### Goal of the exercise
When you reach the records below, repeat each one exactly as written.

(Stored items)
(** C28: The table of the events.  The input has lines of the trace, with or without the column of flags, and lines that are not of an event; there is no
    interrupt, names are taken from the lines (neither --read-procstat nor --prepend-parent), and the format of the fragmentation event is that of the kernel or not there.
    Then the script ends.  It passes over the lines with flags, and of a name only counts the end over letters, digits and dashes as the process.
    It prints a heading and one line for each process of the lines without flags, wide enough for every name: how many events of each kind the process has, and how often it
    drained and refilled the lists, that is the number of runs of the two kinds of event, whether or not another event ends the last run.
    With --ignore-pid there is one line for each name: the sums over its processes, but of the runs only those that another event of
    the process ends. *)
Theorem pages_counted `{HashOrder} o K input fuel :
  (forall l, hash_order l ≡ₚ l) -> Forall line_ok input -> by_name o -> feeds K input -> uninterrupted K -> format_known K -> (length input < fuel)%nat ->
  let evs := traced input in
  wp (trace_pagealloc fuel o) K init [] (fun r g h' => r = Ret tt /\ exists width ps, ps ≡ₚ remove_dups (who <$> evs) /\
    (forall e, e ∈ evs -> (length (who e) + 2 <= width)%nat) /\
    if opt_ignorepid o then
      exists ns, ns ≡ₚ remove_dups (process_name <$> ps) /\ output h' = heading width ++ ((fun n => row width n (total evs (reverse (named n ps)))) <$> ns)
    else output h' = heading width ++ ((fun p => row width p (summary runs (kinds p evs))) <$> ps)).
Proof.
  intros Ho Hi Hb Hf Hu Hk Hl evs. pose proof (traced_ok input Hi) as He. fold evs in He. unfold trace_pagealloc. wp_step. eapply wp_wand; [by apply regex_generated|].
  intros r g h (-> & Eo & En & e & -> & Hr). do 4 wp_step. destruct fuel as [|fuel]; [lia|]. cbn [signal_loop]. wp_step. wp_step.
  eapply wp_wand; [apply (events_counted o K input Hb Hi Hf Hu input [] (S fuel)); try done; by rewrite En|]. fold evs.
  intros r g' h1 (-> & -> & E1). wp_step. wp_step. apply signals_quiet; [done|]. intros a. do 4 wp_step.
  change (sigint_pending (set_perprocesspid (table evs) (set_regex e init))) with false. cbv iota. do 6 wp_step.
  change (sigint_pending (set_perprocesspid (table evs) (set_regex e init))) with false. cbn [orb]. wp_step. wp_step.
  eapply wp_wand; [by apply (table_reported o K evs)|]. intros r g' h' [-> Hout]. split; [done|].
  exists (max_strlen (table evs)), (keys (table evs)). split_and!; [by apply table_keys|intros x Hx; by apply table_width|].
  rewrite !output_silent, E1, Eo in Hout by done. exact Hout.
Qed.

(** ** Two shells *)

Definition sample_event (p : string) (k : kind) : event := Event [] 3 (B p) (B "000") (B "17.25") k (B "zone=1").

(** The process of a thread of the kernel is only counted by the end of its name. *)
Definition worker_event : event := Event (B "kworker/0:") 0 (B "1-59") (B "000") (B "17.25") Free (B "zone=1").

Definition sample_frag : frag := Frag (B "c0ffee") (B "77") (B "0") (B "2") (B "9") (B "1") (B "0") 49 48.

Definition sample_input : list line :=
  [Noise (B "# tracer: nop" ++ [10]);
   Traced (sample_event "bash-1" Drain); Traced (sample_event "bash-1" Drain); Traced (sample_event "bash-2" Alloc); Traced (sample_event "bash-1" Alloc);
   Flagged (sample_event "bash-3" Alloc) (B "d..3"); Traced worker_event;
   Traced (sample_event "bash-1" Drain); Traced (sample_event "bash-2" (ExtFrag sample_frag))].

Definition sample_events : list event := traced sample_input.

Definition sample_kernel : kernel call := fun h c =>
  match c with
  | ReadLine => match sample_input !! nreads h with Some l => Ans 1 0 (text_of l) | None => aret 0 end
  | Format _ => aerr 2
  | _ => aret 0
  end.

#[local] Instance sample_order : HashOrder := fun l => l.

Lemma sample_ok : Forall line_ok sample_input.
Proof.
  assert (forall e, front_ok e -> over name_class (who e) /\ who e <> [] -> over digits (cpu e) -> over [(48, 57); (46, 46)] (stamp e) -> kind_ok (what e) ->
    more e = B "zone=1" -> event_ok e) as Hok.
  { intros e H1 H2 H3 H4 H5 H6. split; try done. rewrite H6. split; [repeat constructor|by eexists _, _]. }
  assert (forall p k, over name_class (B p) /\ B p <> [] -> kind_ok k -> event_ok (sample_event p k)) as Hs.
  { intros p k Hp Hk. apply Hok; try done; [split; [by apply not_elem_of_nil|by left]|repeat constructor|repeat constructor]. }
  assert (event_ok worker_event) as Hw.
  { apply Hok; try done; [|split; [repeat constructor|done]|repeat constructor|repeat constructor]. split; [apply (bool_decide_unpack _); vm_compute; exact I|]. right.
    exists (B "kworker/0"), 58. split_and!; [reflexivity|reflexivity|by right]. }
  unfold sample_input. rewrite !Forall_cons. split_and!; cbn [line_ok]; try exact Hw; try (apply Forall_nil; exact I).
  all: try (apply Hs; [split; [repeat constructor|discriminate]|first [exact I|split; repeat constructor]]).
  - intros a b E (d & s & n & b' & -> & _). assert (91 ∈ B "# tracer: nop" ++ [10]) as Hin by (rewrite E, elem_of_app; right; left).
    revert Hin. apply (bool_decide_unpack _). vm_compute. exact I.
  - split; [apply Hs; [split; [repeat constructor|discriminate]|exact I]|]. split; [|apply (bool_decide_unpack _); vm_compute; exact I].
    split; [by eexists _, _|]. split; apply (bool_decide_unpack _); vm_compute; exact I.
Qed.

Lemma pages_counted_witness :
  let run := trace_pagealloc 10 (Opts false false false) sample_kernel init [] in
  run.1.1 = Ret tt /\ exists width ps, ps ≡ₚ remove_dups (who <$> sample_events) /\
    output run.2 = heading width ++ ((fun p => row width p (summary runs (kinds p sample_events))) <$> ps) /\
    remove_dups (who <$> sample_events) = [B "1-59"; B "bash-1"; B "bash-2"] /\
    summary runs (kinds (B "bash-1") sample_events) = [1; 0; 0; 0; 3; 2; 0; 0; 0; 0; 0; 0; 0] /\
    summary runs (kinds (B "bash-2") sample_events) = [1; 0; 0; 0; 0; 0; 0; 1; 1; 0; 1; 0; 0].
Proof.
  intros run.
  pose proof (wp_result _ _ _ _ _ (pages_counted (Opts false false false) sample_kernel sample_input 10 (fun l => reflexivity l) sample_ok (conj eq_refl eq_refl)
    (fun h => eq_refl) (fun h => eq_refl) (fun h ev => or_introl eq_refl) ltac:(cbn; lia))) as [Hr (width & ps & Hp & _ & Hout)].
  split; [exact Hr|]. exists width, ps. split; [exact Hp|]. split; [exact Hout|]. split_and!; vm_compute; reflexivity.
Defined.

End Pagealloc.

### Answer section
(** C28: The table of the events.  The input has lines of the trace, with or without the column of flags, and lines that are not of an event; there is no
    interrupt, names are taken from the lines (neither --read-procstat nor --prepend-parent), and the format of the fragmentation event is that of the kernel or not there.
    Then the script ends.  It passes over the lines with flags, and of a name only counts the end over letters, digits and dashes as the process.
    It prints a heading and one line for each process of the lines without flags, wide enough for every name: how many events of each kind the process has, and how often it
    drained and refilled the lists, that is the number of runs of the two kinds of event, whether or not another event ends the last run.
    With --ignore-pid there is one line for each name: the sums over its processes, but of the runs only those that another event of
    the process ends. *)
Theorem pages_counted `{HashOrder} o K input fuel :
  (forall l, hash_order l ≡ₚ l) -> Forall line_ok input -> by_name o -> feeds K input -> uninterrupted K -> format_known K -> (length input < fuel)%nat ->
  let evs := traced input in
  wp (trace_pagealloc fuel o) K init [] (fun r g h' => r = Ret tt /\ exists width ps, ps ≡ₚ remove_dups (who <$> evs) /\
    (forall e, e ∈ evs -> (length (who e) + 2 <= width)%nat) /\
    if opt_ignorepid o then
      exists ns, ns ≡ₚ remove_dups (process_name <$> ps) /\ output h' = heading width ++ ((fun n => row width n (total evs (reverse (named n ps)))) <$> ns)
    else output h' = heading width ++ ((fun p => row width p (summary runs (kinds p evs))) <$> ps)).
Proof.
  intros Ho Hi Hb Hf Hu Hk Hl evs. pose proof (traced_ok input Hi) as He. fold evs in He. unfold trace_pagealloc. wp_step. eapply wp_wand; [by apply regex_generated|].
  intros r g h (-> & Eo & En & e & -> & Hr). do 4 wp_step. destruct fuel as [|fuel]; [lia|]. cbn [signal_loop]. wp_step. wp_step.
  eapply wp_wand; [apply (events_counted o K input Hb Hi Hf Hu input [] (S fuel)); try done; by rewrite En|]. fold evs.
  intros r g' h1 (-> & -> & E1). wp_step. wp_step. apply signals_quiet; [done|]. intros a. do 4 wp_step.
  change (sigint_pending (set_perprocesspid (table evs) (set_regex e init))) with false. cbv iota. do 6 wp_step.
  change (sigint_pending (set_perprocesspid (table evs) (set_regex e init))) with false. cbn [orb]. wp_step. wp_step.
  eapply wp_wand; [by apply (table_reported o K evs)|]. intros r g' h' [-> Hout]. split; [done|].
  exists (max_strlen (table evs)), (keys (table evs)). split_and!; [by apply table_keys|intros x Hx; by apply table_width|].
  rewrite !output_silent, E1, Eo in Hout by done. exact Hout.
Qed.

(** ** Two shells *)

Definition sample_event (p : string) (k : kind) : event := Event [] 3 (B p) (B "000") (B "17.25") k (B "zone=1").

(** The process of a thread of the kernel is only counted by the end of its name. *)
Definition worker_event : event := Event (B "kworker/0:") 0 (B "1-59") (B "000") (B "17.25") Free (B "zone=1").

Definition sample_frag : frag := Frag (B "c0ffee") (B "77") (B "0") (B "2") (B "9") (B "1") (B "0") 49 48.

Definition sample_input : list line :=
  [Noise (B "# tracer: nop" ++ [10]);
   Traced (sample_event "bash-1" Drain); Traced (sample_event "bash-1" Drain); Traced (sample_event "bash-2" Alloc); Traced (sample_event "bash-1" Alloc);
   Flagged (sample_event "bash-3" Alloc) (B "d..3"); Traced worker_event;
   Traced (sample_event "bash-1" Drain); Traced (sample_event "bash-2" (ExtFrag sample_frag))].

Definition sample_events : list event := traced sample_input.

Definition sample_kernel : kernel call := fun h c =>
  match c with
  | ReadLine => match sample_input !! nreads h with Some l => Ans 1 0 (text_of l) | None => aret 0 end
  | Format _ => aerr 2
  | _ => aret 0
  end.

#[local] Instance sample_order : HashOrder := fun l => l.

Lemma sample_ok : Forall line_ok sample_input.
Proof.
  assert (forall e, front_ok e -> over name_class (who e) /\ who e <> [] -> over digits (cpu e) -> over [(48, 57); (46, 46)] (stamp e) -> kind_ok (what e) ->
    more e = B "zone=1" -> event_ok e) as Hok.
  { intros e H1 H2 H3 H4 H5 H6. split; try done. rewrite H6. split; [repeat constructor|by eexists _, _]. }
  assert (forall p k, over name_class (B p) /\ B p <> [] -> kind_ok k -> event_ok (sample_event p k)) as Hs.
  { intros p k Hp Hk. apply Hok; try done; [split; [by apply not_elem_of_nil|by left]|repeat constructor|repeat constructor]. }
  assert (event_ok worker_event) as Hw.
  { apply Hok; try done; [|split; [repeat constructor|done]|repeat constructor|repeat constructor]. split; [apply (bool_decide_unpack _); vm_compute; exact I|]. right.
    exists (B "kworker/0"), 58. split_and!; [reflexivity|reflexivity|by right]. }
  unfold sample_input. rewrite !Forall_cons. split_and!; cbn [line_ok]; try exact Hw; try (apply Forall_nil; exact I).
  all: try (apply Hs; [split; [repeat constructor|discriminate]|first [exact I|split; repeat constructor]]).
  - intros a b E (d & s & n & b' & -> & _). assert (91 ∈ B "# tracer: nop" ++ [10]) as Hin by (rewrite E, elem_of_app; right; left).
    revert Hin. apply (bool_decide_unpack _). vm_compute. exact I.
  - split; [apply Hs; [split; [repeat constructor|discriminate]|exact I]|]. split; [|apply (bool_decide_unpack _); vm_compute; exact I].
    split; [by eexists _, _|]. split; apply (bool_decide_unpack _); vm_compute; exact I.
Qed.

Lemma pages_counted_witness :
  let run := trace_pagealloc 10 (Opts false false false) sample_kernel init [] in
  run.1.1 = Ret tt /\ exists width ps, ps ≡ₚ remove_dups (who <$> sample_events) /\
    output run.2 = heading width ++ ((fun p => row width p (summary runs (kinds p sample_events))) <$> ps) /\
    remove_dups (who <$> sample_events) = [B "1-59"; B "bash-1"; B "bash-2"] /\
    summary runs (kinds (B "bash-1") sample_events) = [1; 0; 0; 0; 3; 2; 0; 0; 0; 0; 0; 0; 0] /\
    summary runs (kinds (B "bash-2") sample_events) = [1; 0; 0; 0; 0; 0; 0; 1; 1; 0; 1; 0; 0].
Proof.
  intros run.
  pose proof (wp_result _ _ _ _ _ (pages_counted (Opts false false false) sample_kernel sample_input 10 (fun l => reflexivity l) sample_ok (conj eq_refl eq_refl)
    (fun h => eq_refl) (fun h => eq_refl) (fun h ev => or_introl eq_refl) ltac:(cbn; lia))) as [Hr (width & ps & Hp & _ & Hout)].
  split; [exact Hr|]. exists width, ps. split; [exact Hp|]. split; [exact Hout|]. split_and!; vm_compute; reflexivity.
Defined.

End Pagealloc.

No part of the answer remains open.